Overcoming an Expat Kitchen in Asia

Got a craving for brownies? Anything is possible with a rice cooker. pixabay.com CC0


No oven? No problem with Erin Craig’s cooking tips.

Eating local is my favourite type of cultural immersion. As an expat in Asia, I have a lot of opportunity. I’ve scorched my tongue on Korea, stuffed my belly with Thailand, and devoured the streets of Vietnam. But every now and then, an unwelcome thought pops into my head: Wow, I could murder a pizza.

Every traveller needs comfort food occasionally. But Western restaurants are scarce outside major cities, so I usually cook for myself. That’s where things get challenging. Asia is a foodie’s paradise, but not an expat cook’s. Between the Internet and specialty shops, I can generally find the right ingredients. The problem is cooking them. Asian kitchens tend toward brevity: a burner, a sink and a rice cooker. No oven.

Is it even possible to bake without an oven? Absolutely. Here are some tricks for jury-rigging an expat kitchen:

Make a stovetop “oven”

Burner baking is surprisingly easy. All you need is a pan with a lid or tinfoil. Keep the burner on the lowest possible heat and cover the pan tightly to create an ersatz oven inside.

Asian kitchens tend toward brevity: a burner, a sink, and a rice cooker. No oven.

I use a frying pan for cookies and a deeper pot for single-layer cakes. Keep an eye on the pan, though; baking times can be inconsistent. Cookies usually take an extra five minutes to bake on the stovetop, while a small cake can be done in half an hour—nearly twice as fast as in an oven. You’ll know your dessert is ready when the top looks dry.

Although pizza is widely available in Asia, it often comes with untraditional toppings. Homemade pizza will taste more like home. Bake the dough in your stovetop oven for three to five minutes over medium heat. Add the toppings, cover and cook on low until the cheese is melted and the dough is crisp. (You can cook frozen pizzas this way too, if you can find one.)

Repurpose your rice cooker

Unless you grew up eating Asian food, you probably think rice cookers are a confusing waste of counter space. Don’t judge so hastily. You are looking at your new brownie machine.

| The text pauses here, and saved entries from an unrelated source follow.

(** * netatmo_data_sampler: a shallow embedding of [data_sampler.py]

    The script samples one day of measurements per device and metric from
    the Netatmo cloud and stores each series as a CSV file.  The embedding
    follows the four procedures of the script:

    - [_init_wsd]                      (session initializer),
    - [_data_sampler_device]           (device sampler),
    - [data_sampler_stations]          (station walker),
    - [data_sampler_stations_period]   (period walker).

    Effects (file system, network, clock, standard output, exceptions) are
    threaded through a state-and-exception monad; everything the script
    obtains from [lnetatmo], [pandas], [json] and the operating system is a
    field of the record [World]. *)

From Stdlib Require Import ZArith List String Ascii Lia.
From stdpp Require Import base gmap strings list fin_maps.

Local Open Scope string_scope.

(** ** Python exceptions *)

Inductive exn_class :=
| FileNotFoundError
| TypeError
| IndexError
| ValueError
| OverflowError
| OtherError (name : string).

#[global] Instance exn_class_eq_dec : EqDecision exn_class.
Proof. solve_decision. Defined.

Record exn := Exn { exn_cls : exn_class; exn_msg : string }.

(** ** Calendar arithmetic of Python's [datetime] module

    Only what the script touches: [strptime] and [strftime] with the format
    ["%Y-%m-%d"], [datetime - datetime], [timedelta.days] and
    [datetime - timedelta(days=n)].  The functions follow CPython's
    [Lib/_pydatetime.py]. *)

Module PyDatetime.
Local Open Scope Z_scope.

Record datetime := mkDatetime {
  year : Z; month : Z; day : Z;
  hour : Z; minute : Z; second : Z; microsecond : Z }.

Record timedelta := mkTimedelta { days : Z; seconds : Z; microseconds : Z }.

Definition _MAXORDINAL : Z := 3652059.
Definition _DI400Y : Z := 146097.
Definition _DI100Y : Z := 36524.
Definition _DI4Y : Z := 1461.

Definition _is_leap (y : Z) : bool :=
  (y mod 4 =? 0) && (negb (y mod 100 =? 0) || (y mod 400 =? 0)).

Definition _DAYS_IN_MONTH (m : Z) : Z :=
  match m with
  | 1 => 31 | 2 => 28 | 3 => 31 | 4 => 30 | 5 => 31 | 6 => 30
  | 7 => 31 | 8 => 31 | 9 => 30 | 10 => 31 | 11 => 30 | 12 => 31
  | _ => -1
  end.

Definition _DAYS_BEFORE_MONTH (m : Z) : Z :=
  match m with
  | 1 => 0 | 2 => 31 | 3 => 59 | 4 => 90 | 5 => 120 | 6 => 151
  | 7 => 181 | 8 => 212 | 9 => 243 | 10 => 273 | 11 => 304 | 12 => 334
  | _ => -1
  end.

Definition _days_in_month (y m : Z) : Z :=
  if (m =? 2) && _is_leap y then 29 else _DAYS_IN_MONTH m.

Definition _days_before_year (y : Z) : Z :=
  let y' := y - 1 in y' * 365 + y' / 4 - y' / 100 + y' / 400.

Definition _days_before_month (y m : Z) : Z :=
  _DAYS_BEFORE_MONTH m + (if (2 <? m) && _is_leap y then 1 else 0).

Definition _ymd2ord (y m d : Z) : Z :=
  _days_before_year y + _days_before_month y m + d.

Definition _ord2ymd (n : Z) : Z * Z * Z :=
  let n := n - 1 in
  let n400 := n / _DI400Y in
  let n := n mod _DI400Y in
  let y := n400 * 400 + 1 in
  let n100 := n / _DI100Y in
  let n := n mod _DI100Y in
  let n4 := n / _DI4Y in
  let n := n mod _DI4Y in
  let n1 := n / 365 in
  let n := n mod 365 in
  let y := y + n100 * 100 + n4 * 4 + n1 in
  if (n1 =? 4) || (n100 =? 4) then (y - 1, 12, 31)
  else
    let leapyear := (n1 =? 3) && (negb (n4 =? 24) || (n100 =? 3)) in
    let m := Z.shiftr (n + 50) 5 in
    let preceding :=
      _DAYS_BEFORE_MONTH m + (if (2 <? m) && leapyear then 1 else 0) in
    if n <? preceding then
      let m := m - 1 in
      let preceding :=
        preceding - (_DAYS_IN_MONTH m + (if (m =? 2) && leapyear then 1 else 0)) in
      (y, m, n - preceding + 1)
    else (y, m, n - preceding + 1).

Definition toordinal (d : datetime) : Z := _ymd2ord (year d) (month d) (day d).

(** The [timedelta] constructor normalises its arguments so that
    [0 <= seconds < 86400] and [0 <= microseconds < 1000000]. *)
Definition mk_timedelta (d s us : Z) : timedelta :=
  let s := s + us / 1000000 in
  let us := us mod 1000000 in
  let d := d + s / 86400 in
  let s := s mod 86400 in
  mkTimedelta d s us.

Definition seconds_of_day (d : datetime) : Z :=
  second d + minute d * 60 + hour d * 3600.

(** [datetime.__sub__] for two naive datetimes. *)
Definition datetime_sub (d1 d0 : datetime) : timedelta :=
  mk_timedelta (toordinal d1 - toordinal d0)
               (seconds_of_day d1 - seconds_of_day d0)
               (microsecond d1 - microsecond d0).

(** [datetime - timedelta(days=n)]: [OverflowError] when the result leaves
    the years 1..9999. *)
Definition datetime_sub_days (d : datetime) (n : Z) : exn + datetime :=
  let delta :=
    mk_timedelta (toordinal d - n) (seconds_of_day d) (microsecond d) in
  let h := seconds delta / 3600 in
  let rem := seconds delta mod 3600 in
  if (0 <? days delta) && (days delta <=? _MAXORDINAL) then
    let '(y, m, dd) := _ord2ymd (days delta) in
    inr (mkDatetime y m dd h (rem / 60) (rem mod 60) (microseconds delta))
  else inl (Exn OverflowError "date value out of range").

(** Decimal digits. *)
Definition digit_char (d : Z) : ascii :=
  ascii_of_nat (48 + Z.to_nat (d mod 10)).

Definition pad2 (n : Z) : string :=
  String (digit_char (n / 10)) (String (digit_char n) EmptyString).

Definition pad4 (n : Z) : string :=
  String (digit_char (n / 1000)) (String (digit_char (n / 100)) (pad2 n)).

(** [d.strftime("%Y-%m-%d")]; the year printed on four digits. *)
Definition strftime_ymd (d : datetime) : string :=
  pad4 (year d) +:+ "-" +:+ pad2 (month d) +:+ "-" +:+ pad2 (day d).

Definition digit_val (c : ascii) : option Z :=
  let n := Z.of_nat (nat_of_ascii c) in
  if (48 <=? n) && (n <=? 57) then Some (n - 48) else None.

(** The directive [%m] is the pattern [1[0-2]|0[1-9]|[1-9]]. *)
Definition match_m (cs : list ascii) : option Z :=
  match cs with
  | [c] => match digit_val c with
           | Some v => if 1 <=? v then Some v else None
           | None => None
           end
  | [c1; c2] =>
      match digit_val c1, digit_val c2 with
      | Some 1, Some v => if v <=? 2 then Some (10 + v) else None
      | Some 0, Some v => if 1 <=? v then Some v else None
      | _, _ => None
      end
  | _ => None
  end.

(** The directive [%d] is the pattern [3[0-1]|[1-2]\d|0[1-9]|[1-9]| [1-9]]. *)
Definition match_d (cs : list ascii) : option Z :=
  match cs with
  | [c] => match digit_val c with
           | Some v => if 1 <=? v then Some v else None
           | None => None
           end
  | [c1; c2] =>
      match digit_val c1, digit_val c2 with
      | Some 3, Some v => if v <=? 1 then Some (30 + v) else None
      | Some 1, Some v => Some (10 + v)
      | Some 2, Some v => Some (20 + v)
      | Some 0, Some v => if 1 <=? v then Some v else None
      | None, Some v =>
          if Ascii.eqb c1 " " && (1 <=? v) then Some v else None
      | _, _ => None
      end
  | _ => None
  end.

(** The directive [%Y] is the pattern [\d\d\d\d]. *)
Definition match_Y (cs : list ascii) : option Z :=
  match cs with
  | [c1; c2; c3; c4] =>
      match digit_val c1, digit_val c2, digit_val c3, digit_val c4 with
      | Some a, Some b, Some c, Some d => Some (1000 * a + 100 * b + 10 * c + d)
      | _, _, _, _ => None
      end
  | _ => None
  end.

(** Splits at the first ["-"]. *)
Fixpoint split_dash (cs : list ascii) : option (list ascii * list ascii) :=
  match cs with
  | [] => None
  | c :: cs' =>
      if Ascii.eqb c "-" then Some ([], cs')
      else match split_dash cs' with
           | Some (a, b) => Some (c :: a, b)
           | None => None
           end
  end.

Definition bad_format (s : string) : exn :=
  Exn ValueError ("time data does not match format '%Y-%m-%d': " +:+ s).

(** [datetime.datetime.strptime(s, "%Y-%m-%d")] on ASCII input: the three
    fields are matched, then the [datetime] constructor checks the ranges. *)
Definition strptime_ymd (s : string) : exn + datetime :=
  match split_dash (list_ascii_of_string s) with
  | Some (ys, rest) =>
      match split_dash rest with
      | Some (ms, ds) =>
          match match_Y ys, match_m ms, match_d ds with
          | Some y, Some m, Some d =>
              if (1 <=? y) && (d <=? _days_in_month y m)
              then inr (mkDatetime y m d 0 0 0 0)
              else inl (Exn ValueError "day is out of range for month")
          | _, _, _ => inl (bad_format s)
          end
      | None => inl (bad_format s)
      end
  | None => inl (bad_format s)
  end.

(** A reading of the wall clock is a valid naive datetime. *)
Definition valid_datetime (d : datetime) : Prop :=
  1 <= year d <= 9999 /\ 1 <= month d <= 12 /\
  1 <= day d <= _days_in_month (year d) (month d) /\
  0 <= hour d < 24 /\ 0 <= minute d < 60 /\ 0 <= second d < 60 /\
  0 <= microsecond d < 1000000.

End PyDatetime.

(** ** POSIX [os.path.join] on two components *)

Definition startswith_sep (s : string) : bool :=
  match s with
  | String c _ => Ascii.eqb c "/"
  | EmptyString => false
  end.

Fixpoint endswith_sep (s : string) : bool :=
  match s with
  | EmptyString => false
  | String c EmptyString => Ascii.eqb c "/"
  | String _ s' => endswith_sep s'
  end.

Definition os_path_join (a b : string) : string :=
  if startswith_sep b then b
  else if String.eqb a EmptyString || endswith_sep a then a +:+ b
  else a +:+ "/" +:+ b.

(** ** Data model *)

(** A station or module entry of the station listing.  A station carries
    its modules under the key ['modules']; the keys ['module_name'], ['_id']
    and ['data_type'] are read from stations and modules alike. *)
#[warnings="-register-all"] Inductive device := Device {
  module_name : string;
  _id : string;
  data_type : list string;
  modules : list device }.

(** Keyword arguments of [WeatherStationData.getMeasure]. *)
Record request := Request {
  device_id : string;
  module_id : string;
  scale : string;
  mtype : string;
  date_begin : Z;
  date_end : Z }.

(** The credentials dictionary. *)
Definition dict := list (string * string).

(** The token object returned by [lnetatmo.ClientAuth]. *)
Definition authorization := string.

Definition CONFIG_FILENAME : string := "authorization.json".

Section Sampler.

(** The type of one measured value (a JSON number); the script never
    computes with it. *)
Context {V : Type}.

(** [resp['body']]: epoch timestamp to list of values, in the order of the
    response. *)
Definition body := list (Z * list V).

(** The session handle: the station listing fetched at construction (a
    dictionary keyed by station id, in insertion order) and the measurement
    request, which yields [resp['body']] or the exception raised on the way. *)
Record WSD := mkWSD {
  stations : list (string * device);
  getMeasure : request -> exn + body }.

Because rice cookers heat with steam, they work well for moist foods like brownies and cakes, jambalaya or stew. It’s not necessary to adapt recipes, but if you plan to “bake” in a rice cooker, you will need a steamer tray that fits inside it as a pan. Put water in the bottom of the cooker, fit the tray on top, and you’re ready to go.

Cooking times are unpredictable with rice cookers, as they usually run pre-programmed cycles. When baking something like brownies, stick a chopstick or knife in the centre to test for doneness. If it comes out clean, they’re ready to eat. If not, set the rice cooker for another cycle.

Hack it

Sometimes, the best solution to a problem is to avoid it. Kitchen hacks can streamline recipes and eliminate the need for baking altogether. For example, homemade mac and cheese usually calls for baking the noodles in a cheesy béchamel sauce. But you can get the same thick, creamy effect by boiling the noodles in milk instead of water. (Use milk with 2 per cent fat content or higher; skim milk results in a grainy sauce.) Once the pasta is ready, stir in the cheese.

You can also substitute an oven recipe with a similar, stovetop food. Instead of bread, make English muffins or tortillas. Instead of traditional lasagne, try a saucy “One Pot” pasta recipe. (Specialty cheeses, like ricotta, can be impossible to find in Asia. But there’s a stovetop hack for this as well. Gently heat milk with vinegar or lemon juice, using one tablespoon acid per cup of milk. Once curds form, strain away the liquid and you’ll have plenty of cheese for your faux-lasagne.)

If you buy one appliance, make it a slow cooker

A slow cooker (also known as a crock-pot) is the expat cook’s best friend. Slow cookers can make anything: meat, bread, spaghetti sauce and even yoghurt. They’re more versatile than the stovetop oven and easier to control than a rice cooker. But slow cookers definitely live up to their name. This is not the best solution for a sudden-onset brownie craving; it takes at least three hours to make a batch.

One great benefit of slow cooking is that there are so many books and websites devoted to it. This eliminates the stress of experimentation and almost guarantees good results.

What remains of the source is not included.